Henry Royce designed the engine in the form of a 90-degree, side-valve, 3535 cc, V-8. To reduce fumes the then common drip lubrication was replaced by a pressure system. The power also seems to have been limited to maximise smooth running.

Two body styles were proposed, a "Landaulet par Excellence" to attack the town electric market and the "Legalimit". In reality, the Legalimit could travel at 26 mph but the engine was governed so as not to exceed the legal speed limit in Britain at the time of 20 mph.
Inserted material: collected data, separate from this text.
(** Of two peers, the one that identified itself in time is disconnected by the timer,
    and the silent one is not. *)
Definition demo_two : IdentifyProtocol CbLog :=
  mkIdentifyProtocol ([], []) {[ 3%nat := demo_info; 4%nat := mkRemoteInfo (ri_peer_id demo_info) demo_session 0 DEFAULT_TIMEOUT false ]}
    true true [].

Lemma identify_timeout_inverted_witness :
  ∃ l, id_notify 1000 demo_two = (Ok (), foldl report_timeout demo_two l) ∧ (3%nat, demo_info) ∈ l ∧
    id_actions (foldl report_timeout demo_two l) = [IdDisconnect 3].
Proof.
  destruct (identify_timeout_inverted 1000 demo_two) as (l & _ & Hl & Hn & _); [reflexivity|].
  exists l. split; [exact Hn|]. split.
  - apply Hl. split; [reflexivity|]. split; [reflexivity|vm_compute; congruence].
  - assert (foldl report_timeout demo_two l = (id_notify 1000 demo_two).2) as -> by by rw Hn. vm_compute. reflexivity.
Defined.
The Legalimit had the engine conventionally mounted at the front but under a very low bonnet. Only one example of the V-8 was sold, a Legalimit (chassis number 40518) to Sir Alfred Harmsworth. This was later taken back by the factory. All three cars then seem to have been used as works cars or for customer visits. Rolls ordered three more chassis for delivery in 1906 but there is no evidence these were ever made.

Although the car cannot be judged a success, lessons were learned from the engine design that were later used on the six-cylinder models which helped establish the Rolls-Royce name.

The 1905 V-8 is the only car model made by Rolls-Royce of which no example survives.